(* ===== verification/Facade.v ===== *)
(** * The validator's queries

    The read side of [lib/validator/mod.rs]: every query reads one snapshot of
    the tables. [chain_diff] describes how the chain changed since an earlier
    block; [list_headers] lists the active chain. *)

From Stdlib Require Import Strings.Byte.
From stdpp Require Import base numbers list gmap sorting.
From S2P Require Import Prelude OrderMap Bitcoin Types Messages M6 Dbs BlockHashes Treasury Diff Reversible Handlers ConnectBlock Enforcer Sync.
Open Scope Z_scope.

(** ** The order of keys

    LMDB iterates in the order of the encoded keys; that of a proposal id is
    its number followed by its hash. *)

Fixpoint bytes_leb (a b : bytes) : bool :=
  match a, b with
  | [], _ => true
  | _ :: _, [] => false
  | x :: a, y :: b => bool_decide (u8_val x < u8_val y) || (bool_decide (x = y) && bytes_leb a b)
  end.

Definition proposal_id_le (a b : SidechainProposalId) : Prop :=
  Is_true (bytes_leb (spi_sidechain_number a :: spi_description_hash a) (spi_sidechain_number b :: spi_description_hash b)).

#[global] Instance proposal_id_le_dec a b : Decision (proposal_id_le a b).
Proof. unfold proposal_id_le. apply _. Defined.

(** ** Outcomes *)

Inductive ChainDiffError :=
| CD_Db (e : DbError)
| CD_LastCommonAncestor (e : LastCommonAncestorError)
| MissingBlockInfo (h : BlockHash).

Record ChainDiff := mkChainDiff {
  cd_tip : BlockHash;
  cd_tip_height : Z;
  rebuilt : bool;
  disconnected : list BlockHash;
  connected : list (BlockHash * BlockInfo) }.

Inductive GetBlockInfosError :=
| GBIs_Db (e : DbError)
| MissingHeaderBlock (h : BlockHash).

Section Facade.
Context `{Bitcoin}.
Implicit Types (v : Validator).

(** ** Sidechains and treasuries *)

Definition try_get_pending_withdrawal v (n : SidechainNumber) (m6id : M6id) : option PendingM6idInfo :=
  pending ← pending_m6ids (active_sidechains (v_dbs v)) !! n; om_get m6id pending.

Definition get_sidechains v : list (SidechainProposalId * Sidechain) :=
  merge_sort (fun a b => proposal_id_le a.1 b.1) (map_to_list (proposal_id_to_sidechain (v_dbs v))).

(** The [assert!] is of a stored activation height. *)
Definition get_active_sidechains v : Res DbError (list Sidechain) :=
  foldM (fun acc n => match sidechain (active_sidechains (v_dbs v)) !! n with
                      | Some sc => _ ← assert_or_panic (bool_decide (is_Some (activation_height (sc_status sc)))); Ok (acc ++ [sc])
                      | None => Ok acc
                      end) (numbers (active_sidechains (v_dbs v))) [].

Definition get_ctip_sequence_number v (n : SidechainNumber) : Res DbError (option Z) :=
  match treasury_utxo_count (active_sidechains (v_dbs v)) !! n with
  | None => Ok None
  | Some count => q ← unwrap (checked_sub count 1); Ok (Some q)
  end.

Definition try_get_ctip v (n : SidechainNumber) : option Ctip := ctip (active_sidechains (v_dbs v)) !! n.
Definition get_ctip v (n : SidechainNumber) : Res DbError Ctip := db_get (ctip (active_sidechains (v_dbs v))) n.
Definition get_ctips v : gmap SidechainNumber Ctip := ctip (active_sidechains (v_dbs v)).

Definition try_get_ctip_value_seq v (o : OutPoint) : option (SidechainNumber * Amount * Z) :=
  ctip_outpoint_to_value_seq (active_sidechains (v_dbs v)) !! o.

Definition get_treasury_utxo v (n : SidechainNumber) (sequence : Z) : Res DbError TreasuryUtxo :=
  db_get (slot_sequence_to_treasury_utxo (active_sidechains (v_dbs v))) (n, sequence).

Definition get_pending_withdrawals v (n : SidechainNumber) : Res DbError PendingM6ids :=
  db_get (pending_m6ids (active_sidechains (v_dbs v))) n.

(** ** Blocks *)

(** The loop of [try_get_block_infos] over the ancestors. *)
Fixpoint block_infos_loop v (tail : list HeaderInfo) (res : list (HeaderInfo * BlockInfo)) : Res DbError (list (HeaderInfo * BlockInfo)) :=
  match tail with
  | [] => Ok res
  | hi :: tail =>
      o ← try_get_block_info (block_hashes (v_dbs v)) (hi_block_hash hi);
      match o with Some info => block_infos_loop v tail (res ++ [(hi, info)]) | None => Ok res end
  end.

Definition try_get_block_infos v (h : BlockHash) (max_ancestors : nat) : Res DbError (option (list (HeaderInfo * BlockInfo))) :=
  o ← try_get_header_infos (block_hashes (v_dbs v)) h max_ancestors;
  match o with
  | Some (hi :: header_infos) =>
      info ← try_get_block_info (block_hashes (v_dbs v)) h;
      match info with
      | None => Ok None
      | Some info => res ← block_infos_loop v header_infos [(hi, info)]; Ok (Some res)
      end
  | _ => Ok None
  end.

Definition get_block_infos v (h : BlockHash) (max_ancestors : nat) : Res GetBlockInfosError (list (HeaderInfo * BlockInfo)) :=
  o ← map_err GBIs_Db (try_get_block_infos v h max_ancestors);
  ok_or (MissingHeaderBlock h) o.

(** The [while] loop of [list_headers], newest first. *)
Fixpoint list_headers_loop (b : BlockHashDbs) (fuel : nat) (start_height : Z) (cur : BlockHash) (res : list (Z * BlockHash))
    : option (Res DbError (list (Z * BlockHash))) :=
  match fuel with
  | O => None
  | S fuel =>
      match ancestor_next b cur with
      | None => Some (Ok res)
      | Some ((h, _), prev) =>
          match db_get (height b) h with
          | Ok k => if bool_decide (k < start_height) then Some (Ok res)
                    else list_headers_loop b fuel start_height prev (res ++ [(k, h)])
          | Err e => Some (Err e)
          | Panic => Some Panic
          end
      end
  end.

Definition list_headers v (start_height : Z) : option (Res DbError (list (Z * BlockHash))) :=
  match current_chain_tip (v_dbs v) with
  | None => Some (Ok [])
  | Some tip => option_map (fun r => res ← r; Ok (rev res))
                  (list_headers_loop (block_hashes (v_dbs v)) (header_fuel (v_dbs v) tip) start_height tip [])
  end.

Definition try_get_mainchain_tip v : option BlockHash := current_chain_tip (v_dbs v).
Definition get_mainchain_tip v : Res DbError BlockHash := ok_or MissingValue (current_chain_tip (v_dbs v)).

Definition try_get_block_height v : Res DbError (option Z) :=
  match current_chain_tip (v_dbs v) with
  | None => Ok None
  | Some tip => h ← db_get (height (block_hashes (v_dbs v))) tip; Ok (Some h)
  end.

(** [ancestor_headers(head)] up to [n] blocks, newest first. *)
Fixpoint take_ancestors (b : BlockHashDbs) (n : nat) (cur : BlockHash) : list BlockHash :=
  match n with
  | O => []
  | S n => match ancestor_next b cur with Some ((h, _), prev) => h :: take_ancestors b n prev | None => [] end
  end.

Fixpoint take_while_some {A} (l : list (option A)) : list A :=
  match l with Some a :: l => a :: take_while_some l | _ => [] end.

Definition try_get_bmm_commitments v (h : BlockHash) (max_ancestors : nat) : list BmmCommitments :=
  let b := block_hashes (v_dbs v) in
  take_while_some ((fun h => bmm_commitments b !! h) <$> take_ancestors b (S max_ancestors) h).

(** ** [chain_diff] *)

(** The blocks after the fork point, newest first, and their info. *)
Definition branch (s : Dbs) (head fork_point : BlockHash) : option (list BlockHash) :=
  ancestors_until (header_fuel s head) (block_hashes s) head fork_point.

Definition with_block_info (b : BlockHashDbs) (h : BlockHash) : Res ChainDiffError (BlockHash * BlockInfo) :=
  o ← map_err CD_Db (try_get_block_info b h);
  info ← ok_or (MissingBlockInfo h) o;
  Ok (h, info).

Definition collect_infos (b : BlockHashDbs) (hs : list BlockHash) : Res ChainDiffError (list (BlockHash * BlockInfo)) :=
  foldM (fun acc h => e ← with_block_info b h; Ok (acc ++ [e])) hs [].

(** The disconnected and the connected blocks, newest first; [None] is a walk
    that has not ended within its fuel. *)
Definition diff_branches v (from : option BlockHash) (tip : BlockHash) (tip_height : Z)
    : option (Res ChainDiffError (list BlockHash * list BlockHash)) :=
  let s := v_dbs v in
  match from with
  | Some from =>
      match last_common_ancestor (block_hashes s) from tip with
      | Ok fork_point =>
          d ← branch s from fork_point; c ← branch s tip fork_point; Some (Ok (d, c))
      | Err e => Some (Err (CD_LastCommonAncestor e))
      | Panic => Some Panic
      end
  | None => let count := saturating_sub (tip_height + 1) (bip300_activation_height (v_network_params v)) in
            Some (Ok ([], take_ancestors (block_hashes s) (Z.to_nat count) tip))
  end.

Definition chain_diff v (from : option BlockHash) : option (Res ChainDiffError (option ChainDiff)) :=
  let b := block_hashes (v_dbs v) in
  match current_chain_tip (v_dbs v) with
  | None => Some (Ok None)
  | Some tip =>
      match db_get (height b) tip with
      | Ok tip_height =>
          let from := match from with Some h => if contains_header b h then Some h else None | None => None end in
          r ← diff_branches v from tip tip_height;
          Some ('(disconnected, newest_first) ← r;
                connected ← collect_infos b (rev newest_first);
                Ok (Some (mkChainDiff tip tip_height (bool_decide (from = None)) disconnected connected)))
      | Err e => Some (Err (CD_Db e))
      | Panic => Some Panic
      end
  end.

End Facade.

***

What this task involves:
Repeat word for word the lines above that run from the line containing "Definition try_get_pending_withdrawal v" through the line containing "merge_sort (fun a", both ends included, and nothing else.

Task response:
Definition try_get_pending_withdrawal v (n : SidechainNumber) (m6id : M6id) : option PendingM6idInfo :=
  pending ← pending_m6ids (active_sidechains (v_dbs v)) !! n; om_get m6id pending.

Definition get_sidechains v : list (SidechainProposalId * Sidechain) :=
  merge_sort (fun a b => proposal_id_le a.1 b.1) (map_to_list (proposal_id_to_sidechain (v_dbs v))).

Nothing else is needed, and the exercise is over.